__WHAT YOU NEED TO DO__: Across the entries below, the lines containing "report" should be counted and only their number returned.
◆ ◆ ◆ ◆ ◆ ◆ ◆
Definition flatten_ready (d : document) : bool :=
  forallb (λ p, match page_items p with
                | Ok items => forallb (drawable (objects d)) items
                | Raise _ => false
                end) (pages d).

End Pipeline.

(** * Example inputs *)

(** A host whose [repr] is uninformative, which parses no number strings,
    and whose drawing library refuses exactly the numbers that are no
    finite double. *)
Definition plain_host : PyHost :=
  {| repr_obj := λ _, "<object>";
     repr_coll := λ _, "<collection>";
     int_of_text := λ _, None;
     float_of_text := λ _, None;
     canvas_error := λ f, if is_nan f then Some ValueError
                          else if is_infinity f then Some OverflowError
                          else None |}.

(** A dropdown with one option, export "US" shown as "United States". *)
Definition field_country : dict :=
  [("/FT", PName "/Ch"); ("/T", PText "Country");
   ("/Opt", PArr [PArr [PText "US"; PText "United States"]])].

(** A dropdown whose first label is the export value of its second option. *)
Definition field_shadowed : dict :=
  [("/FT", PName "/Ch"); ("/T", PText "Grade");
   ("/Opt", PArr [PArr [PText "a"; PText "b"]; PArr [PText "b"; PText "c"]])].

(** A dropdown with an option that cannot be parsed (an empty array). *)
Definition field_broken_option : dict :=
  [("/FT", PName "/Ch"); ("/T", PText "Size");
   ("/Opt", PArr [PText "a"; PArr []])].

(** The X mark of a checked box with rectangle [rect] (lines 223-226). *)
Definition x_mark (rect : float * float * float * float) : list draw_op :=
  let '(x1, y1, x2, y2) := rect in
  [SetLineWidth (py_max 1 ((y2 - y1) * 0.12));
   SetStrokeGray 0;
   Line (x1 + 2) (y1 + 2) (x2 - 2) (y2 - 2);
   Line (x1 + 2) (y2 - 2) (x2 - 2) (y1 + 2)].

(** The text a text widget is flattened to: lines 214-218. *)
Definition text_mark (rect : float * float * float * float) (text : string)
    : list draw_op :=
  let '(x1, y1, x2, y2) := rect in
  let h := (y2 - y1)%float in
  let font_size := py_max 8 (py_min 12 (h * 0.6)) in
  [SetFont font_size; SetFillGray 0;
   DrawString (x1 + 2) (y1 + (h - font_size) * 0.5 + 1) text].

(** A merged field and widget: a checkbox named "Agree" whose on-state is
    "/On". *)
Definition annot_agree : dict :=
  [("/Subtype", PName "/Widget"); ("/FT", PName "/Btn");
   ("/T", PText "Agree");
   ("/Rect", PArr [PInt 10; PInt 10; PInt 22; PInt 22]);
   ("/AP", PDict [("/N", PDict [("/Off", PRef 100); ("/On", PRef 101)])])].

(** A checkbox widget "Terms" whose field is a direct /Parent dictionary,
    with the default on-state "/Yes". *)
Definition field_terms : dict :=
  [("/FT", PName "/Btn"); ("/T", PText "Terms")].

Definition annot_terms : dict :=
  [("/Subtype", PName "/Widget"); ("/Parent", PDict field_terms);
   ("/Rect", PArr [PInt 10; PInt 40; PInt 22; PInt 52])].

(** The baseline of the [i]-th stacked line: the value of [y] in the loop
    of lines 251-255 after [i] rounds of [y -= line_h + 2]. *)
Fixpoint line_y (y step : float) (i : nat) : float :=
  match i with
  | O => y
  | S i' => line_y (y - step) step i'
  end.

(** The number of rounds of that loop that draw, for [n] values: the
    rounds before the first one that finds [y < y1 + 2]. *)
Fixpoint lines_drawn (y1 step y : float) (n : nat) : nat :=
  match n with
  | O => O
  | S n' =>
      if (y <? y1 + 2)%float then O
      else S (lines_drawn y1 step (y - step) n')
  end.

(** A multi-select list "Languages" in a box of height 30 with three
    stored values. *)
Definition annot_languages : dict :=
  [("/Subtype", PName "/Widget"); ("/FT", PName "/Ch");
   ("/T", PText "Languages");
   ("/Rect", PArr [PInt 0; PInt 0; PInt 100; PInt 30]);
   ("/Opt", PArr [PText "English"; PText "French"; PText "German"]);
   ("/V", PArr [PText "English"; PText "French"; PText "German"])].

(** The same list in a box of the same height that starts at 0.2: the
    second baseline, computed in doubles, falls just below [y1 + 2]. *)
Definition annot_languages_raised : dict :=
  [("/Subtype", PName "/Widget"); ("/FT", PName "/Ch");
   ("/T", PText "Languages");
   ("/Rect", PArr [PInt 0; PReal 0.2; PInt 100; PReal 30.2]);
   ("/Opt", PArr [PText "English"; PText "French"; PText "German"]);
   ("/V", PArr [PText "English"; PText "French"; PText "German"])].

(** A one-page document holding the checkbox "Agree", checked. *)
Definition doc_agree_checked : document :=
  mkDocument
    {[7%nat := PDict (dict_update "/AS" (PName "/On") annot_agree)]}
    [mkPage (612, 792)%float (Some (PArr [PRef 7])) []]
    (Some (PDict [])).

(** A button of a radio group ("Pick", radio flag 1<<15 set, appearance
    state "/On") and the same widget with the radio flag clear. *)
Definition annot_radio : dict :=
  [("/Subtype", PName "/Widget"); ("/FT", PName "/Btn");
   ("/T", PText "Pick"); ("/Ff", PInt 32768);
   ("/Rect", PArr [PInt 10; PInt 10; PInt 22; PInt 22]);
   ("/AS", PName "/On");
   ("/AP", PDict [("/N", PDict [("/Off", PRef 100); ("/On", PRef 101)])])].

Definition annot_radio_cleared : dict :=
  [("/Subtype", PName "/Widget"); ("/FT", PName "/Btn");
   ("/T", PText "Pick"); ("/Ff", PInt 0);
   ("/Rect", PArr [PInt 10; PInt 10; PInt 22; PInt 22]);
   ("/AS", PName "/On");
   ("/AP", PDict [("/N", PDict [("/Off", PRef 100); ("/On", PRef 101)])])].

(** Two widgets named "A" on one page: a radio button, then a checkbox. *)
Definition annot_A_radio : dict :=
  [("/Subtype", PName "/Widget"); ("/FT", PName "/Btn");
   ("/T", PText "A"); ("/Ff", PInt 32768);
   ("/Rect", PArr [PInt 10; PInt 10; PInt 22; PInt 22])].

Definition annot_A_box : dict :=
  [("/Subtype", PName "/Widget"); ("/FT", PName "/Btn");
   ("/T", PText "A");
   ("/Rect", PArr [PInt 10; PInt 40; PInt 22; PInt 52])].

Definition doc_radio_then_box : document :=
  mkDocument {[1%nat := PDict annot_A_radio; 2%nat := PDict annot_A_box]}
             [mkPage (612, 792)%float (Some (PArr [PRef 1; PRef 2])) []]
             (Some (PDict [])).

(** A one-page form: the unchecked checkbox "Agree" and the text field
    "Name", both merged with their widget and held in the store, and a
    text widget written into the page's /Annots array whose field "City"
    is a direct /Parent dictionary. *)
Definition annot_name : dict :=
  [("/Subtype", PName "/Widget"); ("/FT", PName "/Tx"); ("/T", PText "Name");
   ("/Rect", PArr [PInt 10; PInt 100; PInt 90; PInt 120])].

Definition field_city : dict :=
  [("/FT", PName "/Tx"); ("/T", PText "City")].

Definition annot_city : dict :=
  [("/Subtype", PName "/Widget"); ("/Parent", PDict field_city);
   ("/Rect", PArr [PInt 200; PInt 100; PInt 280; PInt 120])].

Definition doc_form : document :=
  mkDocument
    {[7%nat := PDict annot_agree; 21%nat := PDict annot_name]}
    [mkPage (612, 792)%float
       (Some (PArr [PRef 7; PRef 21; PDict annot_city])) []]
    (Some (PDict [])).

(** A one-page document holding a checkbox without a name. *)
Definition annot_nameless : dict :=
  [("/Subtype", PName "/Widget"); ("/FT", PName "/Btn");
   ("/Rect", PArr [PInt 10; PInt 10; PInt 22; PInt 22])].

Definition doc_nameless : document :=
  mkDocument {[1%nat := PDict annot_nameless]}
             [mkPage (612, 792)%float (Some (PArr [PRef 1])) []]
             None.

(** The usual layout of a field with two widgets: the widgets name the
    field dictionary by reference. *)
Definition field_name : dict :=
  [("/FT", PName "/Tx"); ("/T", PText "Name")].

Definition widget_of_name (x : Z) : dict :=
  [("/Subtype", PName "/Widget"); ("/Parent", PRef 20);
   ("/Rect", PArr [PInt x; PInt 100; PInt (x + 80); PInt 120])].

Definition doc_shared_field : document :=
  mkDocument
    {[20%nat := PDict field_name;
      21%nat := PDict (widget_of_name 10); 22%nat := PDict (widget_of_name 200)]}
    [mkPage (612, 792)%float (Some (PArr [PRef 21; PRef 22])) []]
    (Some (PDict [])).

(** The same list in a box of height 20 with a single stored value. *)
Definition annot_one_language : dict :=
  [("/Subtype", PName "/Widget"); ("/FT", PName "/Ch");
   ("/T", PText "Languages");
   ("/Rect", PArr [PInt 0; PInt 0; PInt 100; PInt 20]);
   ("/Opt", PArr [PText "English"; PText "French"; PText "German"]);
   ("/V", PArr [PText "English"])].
◆ ◆ ◆ ◆ ◆ ◆ ◆
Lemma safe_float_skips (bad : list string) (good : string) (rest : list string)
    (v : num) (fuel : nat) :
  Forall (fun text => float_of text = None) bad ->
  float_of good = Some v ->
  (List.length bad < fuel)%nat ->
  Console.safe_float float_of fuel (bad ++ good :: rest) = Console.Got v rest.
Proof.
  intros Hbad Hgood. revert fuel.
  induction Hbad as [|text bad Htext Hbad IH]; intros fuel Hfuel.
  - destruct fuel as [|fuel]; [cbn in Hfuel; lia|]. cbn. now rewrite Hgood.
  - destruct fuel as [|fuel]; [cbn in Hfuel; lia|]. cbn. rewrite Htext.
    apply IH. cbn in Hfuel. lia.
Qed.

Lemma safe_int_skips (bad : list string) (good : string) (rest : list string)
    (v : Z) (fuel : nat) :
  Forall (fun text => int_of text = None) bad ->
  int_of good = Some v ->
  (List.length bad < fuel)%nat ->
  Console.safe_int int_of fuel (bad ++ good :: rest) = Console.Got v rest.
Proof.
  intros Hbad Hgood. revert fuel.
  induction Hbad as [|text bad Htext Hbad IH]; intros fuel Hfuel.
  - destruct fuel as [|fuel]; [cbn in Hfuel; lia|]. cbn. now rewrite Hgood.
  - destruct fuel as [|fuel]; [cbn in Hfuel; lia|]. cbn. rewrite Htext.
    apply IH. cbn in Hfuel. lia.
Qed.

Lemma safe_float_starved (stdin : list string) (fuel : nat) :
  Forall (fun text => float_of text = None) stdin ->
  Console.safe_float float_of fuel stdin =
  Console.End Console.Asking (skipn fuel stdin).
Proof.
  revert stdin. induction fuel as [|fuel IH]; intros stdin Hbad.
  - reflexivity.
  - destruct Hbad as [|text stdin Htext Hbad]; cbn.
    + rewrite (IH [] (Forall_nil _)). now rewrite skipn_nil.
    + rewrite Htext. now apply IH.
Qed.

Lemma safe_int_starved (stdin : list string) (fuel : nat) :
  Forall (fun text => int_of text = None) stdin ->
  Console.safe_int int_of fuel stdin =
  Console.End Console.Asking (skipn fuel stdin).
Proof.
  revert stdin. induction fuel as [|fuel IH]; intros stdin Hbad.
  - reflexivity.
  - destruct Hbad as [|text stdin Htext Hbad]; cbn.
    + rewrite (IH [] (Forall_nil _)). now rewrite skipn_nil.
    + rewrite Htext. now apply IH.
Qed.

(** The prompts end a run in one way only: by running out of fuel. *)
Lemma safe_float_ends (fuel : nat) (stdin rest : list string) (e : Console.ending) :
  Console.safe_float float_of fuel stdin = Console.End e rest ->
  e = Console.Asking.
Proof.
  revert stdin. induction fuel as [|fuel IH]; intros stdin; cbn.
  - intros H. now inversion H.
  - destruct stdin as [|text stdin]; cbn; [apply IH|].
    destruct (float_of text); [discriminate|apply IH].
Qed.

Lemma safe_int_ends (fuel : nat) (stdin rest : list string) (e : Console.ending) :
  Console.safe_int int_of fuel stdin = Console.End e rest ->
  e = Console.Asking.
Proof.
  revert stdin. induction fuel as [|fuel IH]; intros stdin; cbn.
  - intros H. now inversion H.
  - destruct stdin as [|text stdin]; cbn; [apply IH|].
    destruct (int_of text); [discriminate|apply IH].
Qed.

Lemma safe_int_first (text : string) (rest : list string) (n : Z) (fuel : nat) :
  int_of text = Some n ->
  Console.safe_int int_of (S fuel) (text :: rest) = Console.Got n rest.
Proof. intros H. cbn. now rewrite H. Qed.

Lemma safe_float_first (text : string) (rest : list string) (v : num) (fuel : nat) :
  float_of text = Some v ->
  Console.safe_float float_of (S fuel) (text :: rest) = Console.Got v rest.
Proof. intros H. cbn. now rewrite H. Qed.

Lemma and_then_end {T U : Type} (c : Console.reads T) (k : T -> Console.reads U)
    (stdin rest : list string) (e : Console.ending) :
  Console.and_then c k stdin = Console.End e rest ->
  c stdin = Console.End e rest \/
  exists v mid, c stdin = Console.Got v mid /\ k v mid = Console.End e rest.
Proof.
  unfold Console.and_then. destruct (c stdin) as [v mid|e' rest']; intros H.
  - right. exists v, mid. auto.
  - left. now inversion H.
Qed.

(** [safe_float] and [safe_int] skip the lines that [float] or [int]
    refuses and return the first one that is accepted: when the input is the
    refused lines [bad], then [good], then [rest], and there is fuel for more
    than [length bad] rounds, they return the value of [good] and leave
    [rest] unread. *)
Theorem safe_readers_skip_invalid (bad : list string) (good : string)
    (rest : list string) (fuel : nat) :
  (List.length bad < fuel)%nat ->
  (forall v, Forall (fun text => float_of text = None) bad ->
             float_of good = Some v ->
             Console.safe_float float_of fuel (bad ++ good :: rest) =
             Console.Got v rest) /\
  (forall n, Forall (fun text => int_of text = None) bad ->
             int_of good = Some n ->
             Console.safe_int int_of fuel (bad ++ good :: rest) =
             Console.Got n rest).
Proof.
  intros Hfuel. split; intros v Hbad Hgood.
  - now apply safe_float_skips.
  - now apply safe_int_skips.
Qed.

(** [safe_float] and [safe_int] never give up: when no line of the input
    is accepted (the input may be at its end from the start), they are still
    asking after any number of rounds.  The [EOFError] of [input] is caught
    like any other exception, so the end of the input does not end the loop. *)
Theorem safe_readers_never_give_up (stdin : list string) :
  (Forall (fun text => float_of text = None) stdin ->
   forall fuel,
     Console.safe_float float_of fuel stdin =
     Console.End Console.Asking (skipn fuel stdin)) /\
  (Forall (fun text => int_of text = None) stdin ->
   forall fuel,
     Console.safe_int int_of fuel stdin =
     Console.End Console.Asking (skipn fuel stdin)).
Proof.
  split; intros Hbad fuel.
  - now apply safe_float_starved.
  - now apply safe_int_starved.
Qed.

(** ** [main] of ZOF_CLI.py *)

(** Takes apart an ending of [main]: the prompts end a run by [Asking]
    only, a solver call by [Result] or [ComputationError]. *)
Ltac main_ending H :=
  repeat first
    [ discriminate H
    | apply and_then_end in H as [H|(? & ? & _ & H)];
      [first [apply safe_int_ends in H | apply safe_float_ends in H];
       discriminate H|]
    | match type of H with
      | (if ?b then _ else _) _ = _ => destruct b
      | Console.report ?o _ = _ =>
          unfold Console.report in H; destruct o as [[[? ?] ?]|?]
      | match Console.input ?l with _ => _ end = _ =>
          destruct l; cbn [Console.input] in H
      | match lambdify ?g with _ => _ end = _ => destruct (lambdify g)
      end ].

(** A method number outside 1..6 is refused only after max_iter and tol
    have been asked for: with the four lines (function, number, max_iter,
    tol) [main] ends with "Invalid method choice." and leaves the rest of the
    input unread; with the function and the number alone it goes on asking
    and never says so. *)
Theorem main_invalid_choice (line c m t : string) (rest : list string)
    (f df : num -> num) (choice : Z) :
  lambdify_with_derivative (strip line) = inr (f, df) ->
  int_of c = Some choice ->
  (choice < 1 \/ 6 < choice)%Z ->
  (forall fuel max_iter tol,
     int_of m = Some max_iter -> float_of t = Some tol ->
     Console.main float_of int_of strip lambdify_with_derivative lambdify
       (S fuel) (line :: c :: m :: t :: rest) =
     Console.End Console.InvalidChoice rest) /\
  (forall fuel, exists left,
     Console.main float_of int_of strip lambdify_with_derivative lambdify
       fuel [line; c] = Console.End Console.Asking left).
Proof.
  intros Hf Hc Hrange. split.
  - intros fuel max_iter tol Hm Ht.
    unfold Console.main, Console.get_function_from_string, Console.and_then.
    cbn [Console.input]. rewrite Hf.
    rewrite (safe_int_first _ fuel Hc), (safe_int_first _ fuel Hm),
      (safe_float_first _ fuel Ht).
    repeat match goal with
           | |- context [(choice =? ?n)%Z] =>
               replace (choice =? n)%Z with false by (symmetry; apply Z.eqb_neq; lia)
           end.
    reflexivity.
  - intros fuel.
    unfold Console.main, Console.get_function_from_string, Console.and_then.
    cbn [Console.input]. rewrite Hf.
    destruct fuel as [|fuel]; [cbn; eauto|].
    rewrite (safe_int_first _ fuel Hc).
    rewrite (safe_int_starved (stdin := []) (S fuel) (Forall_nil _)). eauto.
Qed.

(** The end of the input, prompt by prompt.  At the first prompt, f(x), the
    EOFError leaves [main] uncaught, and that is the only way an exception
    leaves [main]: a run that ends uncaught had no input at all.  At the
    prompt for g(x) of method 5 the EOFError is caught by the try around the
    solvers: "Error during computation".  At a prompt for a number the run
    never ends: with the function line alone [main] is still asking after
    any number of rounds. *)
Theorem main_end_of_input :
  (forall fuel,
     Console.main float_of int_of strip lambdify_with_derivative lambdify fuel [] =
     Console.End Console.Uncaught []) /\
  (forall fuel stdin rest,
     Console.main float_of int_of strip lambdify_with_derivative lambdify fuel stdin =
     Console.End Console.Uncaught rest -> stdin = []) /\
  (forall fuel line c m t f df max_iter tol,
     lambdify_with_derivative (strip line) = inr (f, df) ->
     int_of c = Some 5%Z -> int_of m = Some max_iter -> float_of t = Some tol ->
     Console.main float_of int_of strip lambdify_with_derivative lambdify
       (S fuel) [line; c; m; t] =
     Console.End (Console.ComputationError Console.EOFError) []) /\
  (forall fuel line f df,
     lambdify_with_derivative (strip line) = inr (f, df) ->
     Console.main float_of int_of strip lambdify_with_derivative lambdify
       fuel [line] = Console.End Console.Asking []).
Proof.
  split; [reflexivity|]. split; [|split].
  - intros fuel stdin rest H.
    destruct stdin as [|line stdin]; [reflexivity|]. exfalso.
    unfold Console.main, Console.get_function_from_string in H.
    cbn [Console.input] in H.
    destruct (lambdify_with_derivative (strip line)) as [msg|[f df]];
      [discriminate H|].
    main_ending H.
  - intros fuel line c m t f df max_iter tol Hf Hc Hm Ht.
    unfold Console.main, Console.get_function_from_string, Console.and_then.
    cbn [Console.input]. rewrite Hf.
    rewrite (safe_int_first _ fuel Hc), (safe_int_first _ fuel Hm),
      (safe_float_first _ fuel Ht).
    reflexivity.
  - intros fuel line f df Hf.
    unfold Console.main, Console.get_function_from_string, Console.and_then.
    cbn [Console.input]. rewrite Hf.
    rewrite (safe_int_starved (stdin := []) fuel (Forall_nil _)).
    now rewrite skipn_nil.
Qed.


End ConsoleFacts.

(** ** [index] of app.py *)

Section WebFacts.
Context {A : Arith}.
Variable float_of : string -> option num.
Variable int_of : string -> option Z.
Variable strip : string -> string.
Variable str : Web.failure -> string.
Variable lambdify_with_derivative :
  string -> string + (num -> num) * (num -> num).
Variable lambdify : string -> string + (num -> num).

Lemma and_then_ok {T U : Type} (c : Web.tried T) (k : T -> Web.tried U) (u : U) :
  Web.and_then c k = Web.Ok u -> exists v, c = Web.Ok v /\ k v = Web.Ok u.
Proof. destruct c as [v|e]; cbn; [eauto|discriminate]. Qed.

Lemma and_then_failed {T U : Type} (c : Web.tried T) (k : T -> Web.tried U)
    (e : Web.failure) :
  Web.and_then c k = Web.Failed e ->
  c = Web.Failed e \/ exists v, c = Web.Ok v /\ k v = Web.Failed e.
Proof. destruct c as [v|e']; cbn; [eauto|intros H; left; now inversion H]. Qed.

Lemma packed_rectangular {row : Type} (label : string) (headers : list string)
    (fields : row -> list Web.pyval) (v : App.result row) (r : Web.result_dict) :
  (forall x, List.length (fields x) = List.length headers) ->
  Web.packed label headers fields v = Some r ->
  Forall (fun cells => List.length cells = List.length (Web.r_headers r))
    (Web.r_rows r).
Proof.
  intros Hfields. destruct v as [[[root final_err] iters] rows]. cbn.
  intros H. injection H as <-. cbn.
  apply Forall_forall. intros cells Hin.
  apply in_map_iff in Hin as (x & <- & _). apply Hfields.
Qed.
◆ ◆ ◆ ◆ ◆ ◆ ◆
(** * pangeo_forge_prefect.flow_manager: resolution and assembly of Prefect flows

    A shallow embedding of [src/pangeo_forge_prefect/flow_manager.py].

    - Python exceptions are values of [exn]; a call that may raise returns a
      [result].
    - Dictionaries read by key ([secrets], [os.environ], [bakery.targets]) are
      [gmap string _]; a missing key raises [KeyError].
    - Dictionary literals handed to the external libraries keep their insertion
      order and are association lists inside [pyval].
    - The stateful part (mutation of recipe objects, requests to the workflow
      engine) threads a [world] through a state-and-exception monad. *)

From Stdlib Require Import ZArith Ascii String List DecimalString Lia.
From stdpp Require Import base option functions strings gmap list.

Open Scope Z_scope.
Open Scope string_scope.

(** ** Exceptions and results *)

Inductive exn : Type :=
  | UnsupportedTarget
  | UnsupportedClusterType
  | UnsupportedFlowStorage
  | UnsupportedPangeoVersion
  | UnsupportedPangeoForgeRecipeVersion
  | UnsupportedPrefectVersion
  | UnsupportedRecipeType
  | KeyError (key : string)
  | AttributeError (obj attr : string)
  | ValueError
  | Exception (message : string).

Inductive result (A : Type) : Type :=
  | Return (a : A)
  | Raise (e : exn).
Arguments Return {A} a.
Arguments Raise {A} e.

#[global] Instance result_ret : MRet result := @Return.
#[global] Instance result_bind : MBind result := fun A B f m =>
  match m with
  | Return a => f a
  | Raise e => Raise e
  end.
◆ ◆ ◆ ◆ ◆ ◆ ◆
__TASK OUTPUT__: 2